►
(** C4.  When the narrow is caught up in both directions
    [fetchMessagesInNarrow] sends no request, dispatches nothing and
    resolves to [undefined]; otherwise it sends exactly one request, at the
    anchor given (by default [FIRST_UNREAD_ANCHOR]), with [numBefore] and
    [numAfter] both half of [config.messagesPerRequest]. *)
Theorem fetchMessagesInNarrow_centering (narrow : Narrow) (anchor_arg : option Z)
    (w : World) :
  let state := store w in
  let anchor := match anchor_arg with
                | Some a => a
                | None => FIRST_UNREAD_ANCHOR
                end in
  let half := (messagesPerRequest / (2 # 1))%Q in
  let s1 := reducer state (messageFetchStart narrow half half) in
  let settled := run_async (fetchMessagesInNarrow narrow anchor_arg) w in
  (cu_older (getCaughtUpForNarrow state narrow) = true ->
   cu_newer (getCaughtUpForNarrow state narrow) = true ->
     fst settled = Ok None
     /\ events_since w (snd settled) = []
     /\ snd (fetchMessagesInNarrow narrow anchor_arg w) = w)
  /\ (~ (cu_older (getCaughtUpForNarrow state narrow) = true
         /\ cu_newer (getCaughtUpForNarrow state narrow) = true) ->
     getMessages_calls (events_since w (snd settled))
     = [(getAuth s1,
         {| gm_narrow := apiNarrowOfNarrow narrow (getAllUsersById s1);
            gm_anchor := anchor;
            gm_numBefore := half;
            gm_numAfter := half;
            gm_useFirstUnread := Some (anchor =? FIRST_UNREAD_ANCHOR) |})]
     /\ List.length (remote_calls (events_since w (snd settled))) = 1%nat
     /\ fst settled <> Ok None).
Proof.
  intros state anchor half s1 settled.
  change anchor with (anchor_or_default anchor_arg) in *.
  split.
  - intros Ho Hn.
    assert (Hno : isFetchNeededAtAnchor (store w) narrow
                    (anchor_or_default anchor_arg) = false).
    { unfold isFetchNeededAtAnchor. fold state. rewrite Ho, Hn. reflexivity. }
    destruct (@fetchMessagesInNarrow_idle narrow anchor_arg w Hno) as [E1 E2].
    unfold settled. rewrite E2. cbn [fst snd].
    split; [reflexivity|]. split; [|exact E1].
    apply events_since_app. cbn. rewrite app_nil_r. reflexivity.
  - intros Hnot.
    assert (Hyes : isFetchNeededAtAnchor (store w) narrow
                     (anchor_or_default anchor_arg) = true).
    { unfold isFetchNeededAtAnchor. fold state.
      destruct (cu_older (getCaughtUpForNarrow state narrow));
        destruct (cu_newer (getCaughtUpForNarrow state narrow));
        try reflexivity.
      exfalso. apply Hnot. split; reflexivity. }
    split; [|split].
    + unfold settled. rewrite fetchMessagesInNarrow_calls. rewrite Hyes.
      reflexivity.
    + unfold settled.
      rewrite (@fetchMessagesInNarrow_fires narrow anchor_arg w Hyes).
      destruct (fetchMessages_calls
                  (centering_args narrow (anchor_or_default anchor_arg)) w)
        as [_ Hev].
      destruct (run_async (fetchMessages
                  (centering_args narrow (anchor_or_default anchor_arg))) w)
        as [[msgs|e] w'] eqn:Hrun; cbn [snd] in *; exact Hev.
    + unfold settled.
      rewrite (@fetchMessagesInNarrow_fires narrow anchor_arg w Hyes).
      destruct (run_async (fetchMessages
                  (centering_args narrow (anchor_or_default anchor_arg))) w)
        as [[msgs|e] w']; cbn; discriminate.
Qed.

(** C9.  Whether [fetchMessagesInNarrow] fetches does not depend on the
    anchor: [isFetchNeededAtAnchor] gives the same answer for any two
    anchors, namely that the narrow is not caught up in both directions.
    The anchor only appears in the request: the anchors requested are the
    given anchor if a fetch is needed and none otherwise. *)
Theorem isFetchNeededAtAnchor_ignores_anchor (narrow : Narrow) (w : World)
    (a1 a2 : Z) :
  let state := store w in
  let requested (a : Z) :=
    map (fun c => gm_anchor (snd c))
      (getMessages_calls
         (events_since w
            (snd (run_async (fetchMessagesInNarrow narrow (Some a)) w)))) in
  isFetchNeededAtAnchor state narrow a1 = isFetchNeededAtAnchor state narrow a2
  /\ isFetchNeededAtAnchor state narrow a1
     = negb (cu_older (getCaughtUpForNarrow state narrow)
             && cu_newer (getCaughtUpForNarrow state narrow))
  /\ requested a1 = (if isFetchNeededAtAnchor state narrow a2 then [a1] else [])
  /\ requested a2 = (if isFetchNeededAtAnchor state narrow a1 then [a2] else []).
Proof.
  intros state requested. split; [reflexivity|]. split.
  - unfold isFetchNeededAtAnchor. rewrite andb_comm. reflexivity.
  - unfold requested. rewrite !fetchMessagesInNarrow_calls.
    cbn [anchor_or_default]. fold state.
    change (isFetchNeededAtAnchor state narrow a2)
      with (isFetchNeededAtAnchor state narrow a1).
    destruct (isFetchNeededAtAnchor state narrow a1); split; reflexivity.
Qed.

Lemma fetchPrivateMessages_settles (w : World) :
  let params :=
    {| gm_narrow := apiNarrowOfNarrow ALL_PRIVATE_NARROW (getAllUsersById (store w));
       gm_anchor := LAST_MESSAGE_ANCHOR;
       gm_numBefore := 100 # 1;
       gm_numAfter := 0;
       gm_useFirstUnread := None |} in
  let call := GetMessagesCall (getAuth (store w)) params in
  snd (fetchPrivateMessages w)
  = {| store := store w; trace := trace w ++ [call] |}
  /\ run_async fetchPrivateMessages w
     = match api_getMessages (getAuth (store w)) params with
       | Ok response =>
           let done :=
             messageFetchComplete (messages response) ALL_PRIVATE_NARROW
               LAST_MESSAGE_ANCHOR (100 # 1) 0 (found_newest response)
               (found_oldest response) (getOwnUserId (meanwhile (store w))) in
           (Ok tt,
            {| store := reducer (meanwhile (store w)) done;
               trace := trace w ++ [call; Dispatched done] |})
       | Throw e =>
           (Throw e,
            {| store := meanwhile (store w); trace := trace w ++ [call] |})
       end.
Proof.
  split; [reflexivity|].
  cbn. unfold resume, wake. cbn.
  destruct (api_getMessages _ _); cbn; [rewrite <- app_assoc|]; reflexivity.
Qed.

(** C10.  [fetchPrivateMessages] dispatches nothing before its request: no
    start action.  If the request succeeds, the one action it dispatches is
    a complete action for [ALL_PRIVATE_NARROW]; if the request fails, it
    dispatches nothing at all, no error action either, and rejects with the
    error, whereas [fetchMessages] facing the same failure dispatches an
    error action. *)
Theorem fetchPrivateMessages_only_signals_completion (w : World) :
  let auth := getAuth (store w) in
  let params :=
    {| gm_narrow := apiNarrowOfNarrow ALL_PRIVATE_NARROW (getAllUsersById (store w));
       gm_anchor := LAST_MESSAGE_ANCHOR;
       gm_numBefore := 100 # 1;
       gm_numAfter := 0;
       gm_useFirstUnread := None |} in
  let sent := snd (fetchPrivateMessages w) in
  let settled := run_async fetchPrivateMessages w in
  events_since w sent = [GetMessagesCall auth params]
  /\ (forall response : GetMessagesResponse,
        api_getMessages auth params = Ok response ->
        fst settled = Ok tt
        /\ signals (events_since w (snd settled))
           = [messageFetchComplete (messages response) ALL_PRIVATE_NARROW
                LAST_MESSAGE_ANCHOR (100 # 1) 0 (found_newest response)
                (found_oldest response) (getOwnUserId (meanwhile (store w)))])
  /\ (forall e : JsError,
        api_getMessages auth params = Throw e ->
        fst settled = Throw e
        /\ signals (events_since w (snd settled)) = []
        /\ forall fetchArgs : FetchArgs,
             fst (run_async (fetchMessages fetchArgs) w) = Throw e ->
             In (messageFetchError (fa_narrow fetchArgs) e)
                (signals (events_since w
                   (snd (run_async (fetchMessages fetchArgs) w))))).
Proof.
  intros auth params sent settled.
  destruct (fetchPrivateMessages_settles w) as [Hsent Hrun].
  fold auth in Hsent, Hrun. fold params in Hsent, Hrun.
  split; [|split].
  - apply events_since_app. unfold sent. rewrite Hsent. reflexivity.
  - intros response Hok. unfold settled. rewrite Hrun, Hok.
    split; [reflexivity|].
    rewrite (@events_since_app w _
               [GetMessagesCall auth params;
                Dispatched
                  (messageFetchComplete (messages response) ALL_PRIVATE_NARROW
                     LAST_MESSAGE_ANCHOR (100 # 1) 0 (found_newest response)
                     (found_oldest response)
                     (getOwnUserId (meanwhile (store w))))]);
      reflexivity.
  - intros e Herr. unfold settled. rewrite Hrun, Herr.
    split; [reflexivity|]. split.
    + rewrite (@events_since_app w _ [GetMessagesCall auth params]);
        reflexivity.
    + intros fetchArgs Hthrow.
      pose proof (fetchMessages_settles fetchArgs w) as Hs. cbn zeta in Hs.
      destruct (api_getMessages _ _) as [response|e'] in Hs;
        [destruct (reducer_throws _ _) as [e'|] in Hs|];
        rewrite Hs in Hthrow |- *; cbn [fst snd] in *; try discriminate;
        injection Hthrow as ->;
        (erewrite events_since_app by (cbn [trace]; reflexivity));
        cbn; auto.
Qed.

(** *** The retry loop *)

Section Retry.

Context {T : Type}.
Variable func : AsyncFunction T.

Lemma tryFetch_step_settled (l : Loop T) (r : Res T) (w : World) :
  stage l = Settled r -> tryFetch_step func l w = (l, w).
Proof. intros H. unfold tryFetch_step. rewrite H. reflexivity. Qed.

Lemma tryFetch_run_settled (fuel : nat) (l : Loop T) (r : Res T) (w : World) :
  stage l = Settled r -> tryFetch_run fuel func l w = (l, w).
Proof.
  intros H. induction fuel as [|fuel IH]; [reflexivity|].
  cbn [tryFetch_run]. unfold bind.
  rewrite (@tryFetch_step_settled l r w H). exact IH.
Qed.

Lemma tryFetch_step_ok (l : Loop T) (p : Promise T) (v : T) (w : World) :
  stage l = AwaitingFunc p -> promise_settles p (Ok v) ->
  fst (tryFetch_step func l w)
  = {| backoffMachine := backoffMachine l; calls := calls l;
       stage := Settled (Ok v) |}.
Proof.
  intros H Hp. unfold tryFetch_step, resume. rewrite H.
  specialize (Hp (wake w)). destruct (p (wake w)) as [r w'].
  cbn in Hp. subst r. reflexivity.
Qed.

Lemma tryFetch_step_client (l : Loop T) (p : Promise T) (e : JsError) (w : World) :
  stage l = AwaitingFunc p -> promise_settles p (Throw e) ->
  isClientError e = true ->
  fst (tryFetch_step func l w)
  = {| backoffMachine := backoffMachine l; calls := calls l;
       stage := Settled (Throw e) |}.
Proof.
  intros H Hp He. unfold tryFetch_step, resume. rewrite H.
  specialize (Hp (wake w)). destruct (p (wake w)) as [r w'].
  cbn in Hp. subst r. rewrite He. reflexivity.
Qed.

Lemma tryFetch_step_transient (l : Loop T) (p : Promise T) (e : JsError)
    (w : World) :
  stage l = AwaitingFunc p -> promise_settles p (Throw e) ->
  isClientError e = false ->
  fst (tryFetch_step func l w)
  = {| backoffMachine := {| waits := S (waits (backoffMachine l)) |};
       calls := calls l;
       stage := AwaitingBackoff |}.
Proof.
  intros H Hp He. unfold tryFetch_step, resume. rewrite H.
  specialize (Hp (wake w)). destruct (p (wake w)) as [r w'].
  cbn in Hp. subst r. rewrite He. reflexivity.
Qed.

Lemma tryFetch_step_backoff (l : Loop T) (w : World) :
  stage l = AwaitingBackoff ->
  fst (tryFetch_step func l w)
  = {| backoffMachine := backoffMachine l; calls := S (calls l);
       stage := AwaitingFunc (fst (func (calls l) (wake w))) |}.
Proof.
  intros H. unfold tryFetch_step. rewrite H. unfold bind.
  destruct (func (calls l) (wake w)) as [p w']. reflexivity.
Qed.

Lemma tryFetch_run_S (fuel : nat) (l : Loop T) (w : World) :
  tryFetch_run (S fuel) func l w
  = tryFetch_run fuel func (fst (tryFetch_step func l w))
      (snd (tryFetch_step func l w)).
Proof.
  cbn [tryFetch_run]. unfold bind.
  destruct (tryFetch_step func l w). reflexivity.
Qed.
◄
» Exercise prompt:
Go through the data above from its first line and copy each line exactly, stopping once the line with "[numAfter] both half" has been copied.

» Result for this task:
(** C4.  When the narrow is caught up in both directions
    [fetchMessagesInNarrow] sends no request, dispatches nothing and
    resolves to [undefined]; otherwise it sends exactly one request, at the
    anchor given (by default [FIRST_UNREAD_ANCHOR]), with [numBefore] and
    [numAfter] both half of [config.messagesPerRequest]. *)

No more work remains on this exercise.